Tuesday, April 29, 2008

Does Ghana need an affirmative action law for women?

In the Ghanaian Chronicle, I. K. Gyasi says no tokenism is necessary for Ghana’s women.

I admit that Ghanaian women still face obstacles and suffer injustices. Ideas of male physical and mental superiority, inhuman widowhood rites, unjust accusations of witchcraft against older women with consequent confinement and even torture of such women, attempts to deprive widows and their children of a portion of the deceased husband's property, female genital mutilation and other injustices still plague our women, whether educated or not.

However, those agitators who create the impression by implications that our women have achieved nothing and that there is a deliberate policy to keep women down ought to face two realities.
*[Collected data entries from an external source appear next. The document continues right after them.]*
(** X21. [with_config] gives a client that has not been entered, also when
    the client it is called on has: [health] on it raises the
    [RuntimeError] of an [HttpClient] used outside its context and touches
    nothing. Its configuration is the old one with the named fields
    replaced; once entered, a client made with a new non-empty static token
    sends that token, whatever authentication the old one had. *)
Theorem with_config_not_entered (self : Client.PokeForgeClient E)
    (kwargs : Client.Changes E) (w : World E) :
  Client.health py_int model_validate str_float
    (Client.with_config self kwargs) w
  = (Raise (Foreign (RuntimeError
                       "HttpClient must be used as async context manager")), w)
  /\ (forall transport,
        Client.health py_int model_validate str_float
          (Client.with_config (Client.aenter self transport) kwargs) w
        = (Raise (Foreign (RuntimeError
                             "HttpClient must be used as async context manager")),
           w))
  /\ Client._config (Client.with_config self kwargs)
     = Client.replace (Client._config self) kwargs
  /\ (Client.new_retries kwargs = None ->
      _retries (Client._http (Client.with_config self kwargs))
      = retries (Client._config self))
  /\ (forall token transport,
        token <> "" ->
        Client.new_auth kwargs = Some (Some (StaticAuth token)) ->
        _build_headers
          (Client._http (Client.aenter (Client.with_config self kwargs) transport))
          w
        = (Return [("Authorization", "Bearer " ++ token)], w)).
Proof.
  split; [reflexivity|]. split; [reflexivity|]. split; [reflexivity|].
  split.
  - intros Hn. simpl. now rewrite Hn.
  - intros token transport Hne Hauth.
    assert (Hb : String.eqb token "" = false) by now apply String.eqb_neq.
    unfold _build_headers, bind, get_token. simpl. rewrite Hauth. simpl.
    rewrite Hb. simpl. now rewrite Hb.
Qed.

End ResourceProperties.

(** A card whose envelope comes back with [data: null]. *)
Lemma cards_get_not_found_empty_envelope :
  let self := anonymous_client 3 (constant_server empty_envelope_200) in
  let req := physical_request self "GET" "/Cards/missing" None None None [] in
  (_client self = Some (constant_server empty_envelope_200)
   /\ 0 <= _retries self
   /\ _build_headers self (start tt) = (Return [], start tt)
   /\ constant_server empty_envelope_200 req tt = (Return empty_envelope_200, tt)
   /\ 200 <= status_code empty_envelope_200 <= 299)
  /\ exists err,
       Cards.get decimal_int fields_validate whole_float
         (fun v : pyvalue => @Return string pyvalue v) self "missing" (start tt)
       = (Raise (SDK err), record (EvSend req) tt (start tt))
       /\ cls err = ClsNotFoundError
       /\ message err = "Card not found".
Proof.
  intros self req.
  split; [repeat split; discriminate|].
  destruct (cards_get_not_found unit decimal_int fields_validate whole_float
              pyvalue (fun v => Return v) self
              (constant_server empty_envelope_200) "missing" (start tt) []
              (start tt) empty_envelope_200 tt eq_refl ltac:(discriminate)
              eq_refl eq_refl ltac:(split; discriminate))
    as (err & Hget & Hc & _ & Hm & _).
  { right. right. right. eexists. split; [reflexivity|].
    right. eexists. split; reflexivity. }
  exists err. split; [exact Hget|]. split; [exact Hc | exact Hm].
Defined.

(** The favorites of a server that answers 204. *)
Lemma favorites_list_no_content_204 :
  let self := anonymous_client 3 (constant_server no_content_204) in
  let req := physical_request self "GET" "/Favorites"
               (Some [("page", PInt 1); ("pageSize", PInt 20)]) None None [] in
  (_client self = Some (constant_server no_content_204)
   /\ 0 <= _retries self
   /\ _build_headers self (start tt) = (Return [], start tt)
   /\ constant_server no_content_204 req tt = (Return no_content_204, tt)
   /\ status_code no_content_204 = 204)
  /\ Favorites.list decimal_int fields_validate whole_float
       (fun v : pyvalue => @Return string pyvalue v) self None (start tt)
     = (Raise (Foreign (OtherException
                          "'NoneType' object has no attribute 'get'")),
        record (EvSend req) tt (start tt)).
Proof.
  intros self req.
  split; [repeat split; discriminate|].
  exact (proj2 (favorites_list_no_content unit decimal_int fields_validate
                  whole_float pyvalue (fun v => Return v) self
                  (constant_server no_content_204) None (start tt) []
                  (start tt) no_content_204 tt eq_refl ltac:(discriminate)
                  eq_refl eq_refl eq_refl)).
Defined.

Section HintProperties.

Variable E : Type.
Variable py_int : string -> result string Z.
Variable model_validate : pyvalue -> result string ProblemDetails.
Variable str_float : Q -> string.

Local Abbreviation run := (request py_int model_validate str_float).
Local Abbreviation loop := (request_loop py_int model_validate str_float).
Local Abbreviation handle := (_handle_error_response py_int model_validate).

(** X22. The hint of the server is what is slept. When a 429 response with
    [Retry-After: k], for a non-zero integer [k], arrives with attempts
    left and converts to an error, then, whatever the attempt number and
    the backoff settings: if [k] has a float (its magnitude is below
    [2^1024 - 2^970]), the loop sleeps [min(1000 k / 1000, max_delay)],
    that is [min(k, max_delay)] seconds, and goes on with the next attempt;
    otherwise the division of the hint raises [OverflowError] inside the
    attempt, and the call ends there, without a sleep, with a
    [NetworkError] ["Unexpected error: ..."]. *)
Theorem hinted_retry_sleeps_hint (self : HttpClient E) client req timeout_arg
    max_attempts n attempt last w r e' h k err :
  client req (env w) = (Return r, e') ->
  status_code r = 429 ->
  headers_get "retry-after" (resp_headers r) = Some h ->
  h <> "" ->
  py_int h = Return k ->
  k <> 0 ->
  handle r = Return err ->
  attempt < max_attempts ->
  (Z.abs k < float_limit ->
   loop self client req timeout_arg max_attempts (S n) attempt last w
   = loop self client req timeout_arg max_attempts n (attempt + 1) last
       (record (EvSleep (Qmin (inject_Z (k * 1000) / 1000)
                              (max_delay (_retry_config self))))
          e' (record (EvSend req) e' w))
   /\ (Qmin (inject_Z (k * 1000) / 1000) (max_delay (_retry_config self))
       == Qmin (inject_Z k) (max_delay (_retry_config self)))%Q)
  /\ (float_limit <= Z.abs k ->
      loop self client req timeout_arg max_attempts (S n) attempt last w
      = (Raise (SDK (NetworkError
                       "Unexpected error: integer division result too large for a float"
                       (Some division_too_large))),
         record (EvSend req) e' w)).
Proof.
  intros Hc Hst Hh Hne Hint Hk Herr Hlt.
  destruct (handle_429_parsed py_int model_validate r err h k
              Hst Hh Hne Hint Herr) as (Hcls & _ & Hra).
  assert (Hs : is_success r = false).
  { unfold is_success. now rewrite Hst. }
  assert (Hd : _calculate_delay (_retry_config self) attempt (Some err)
               = match div_1000 (k * 1000) with
                 | Return seconds =>
                     Return (py_min seconds (max_delay (_retry_config self)))
                 | Raise x => Raise x
                 end).
  { apply calculate_delay_hinted; [exact Hcls | exact Hra | lia]. }
  split; intros Hrange.
  - split.
    + apply loop_status_retry with (r := r) (err := err);
        [exact Hc|exact Hs|exact Herr|exact Hlt|now left|].
      rewrite Hd, div_1000_computed by lia. now rewrite py_min_Qmin.
    + assert (Heq : (inject_Z (k * 1000) / 1000 == inject_Z k)%Q).
      { rewrite inject_Z_mult. field. }
      now rewrite Heq.
  - apply loop_status_delay_raises with (r := r) (err := err)
                                        (x := division_too_large);
      [exact Hc|exact Hs|exact Herr|exact Hlt|now left|].
    rewrite Hd, div_1000_overflow by lia. reflexivity.
Qed.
In the first place, there is no official national policy that deliberately sets out to keep our women down. Secondly, Ghanaian women, both the educated and uneducated, have demonstrated beyond all reasonable doubt that they have what it takes to make a success of their lives without affirmative action or tokenism.

A common charge brought up by women's advocates is lack of education or lack of educational advancement for our women.

…Of course, I am willing to admit that, perhaps, here and there, a female appointment may have been the result of political patronage or some other consideration. But can we honestly say that, if that is even true, some male appointments have also not been the result of political patronage or some other considerations?

In any case, did the women not have to be qualified first? Were they appointed because they had beautiful faces or could talk?

As I admitted above, there are still obstacles that slow down or prevent women's advancement in certain areas. But women's rights advocates should accentuate the positives by showing how far they have come instead of indulging in self-pity and self-denigration. They can make it if they want to.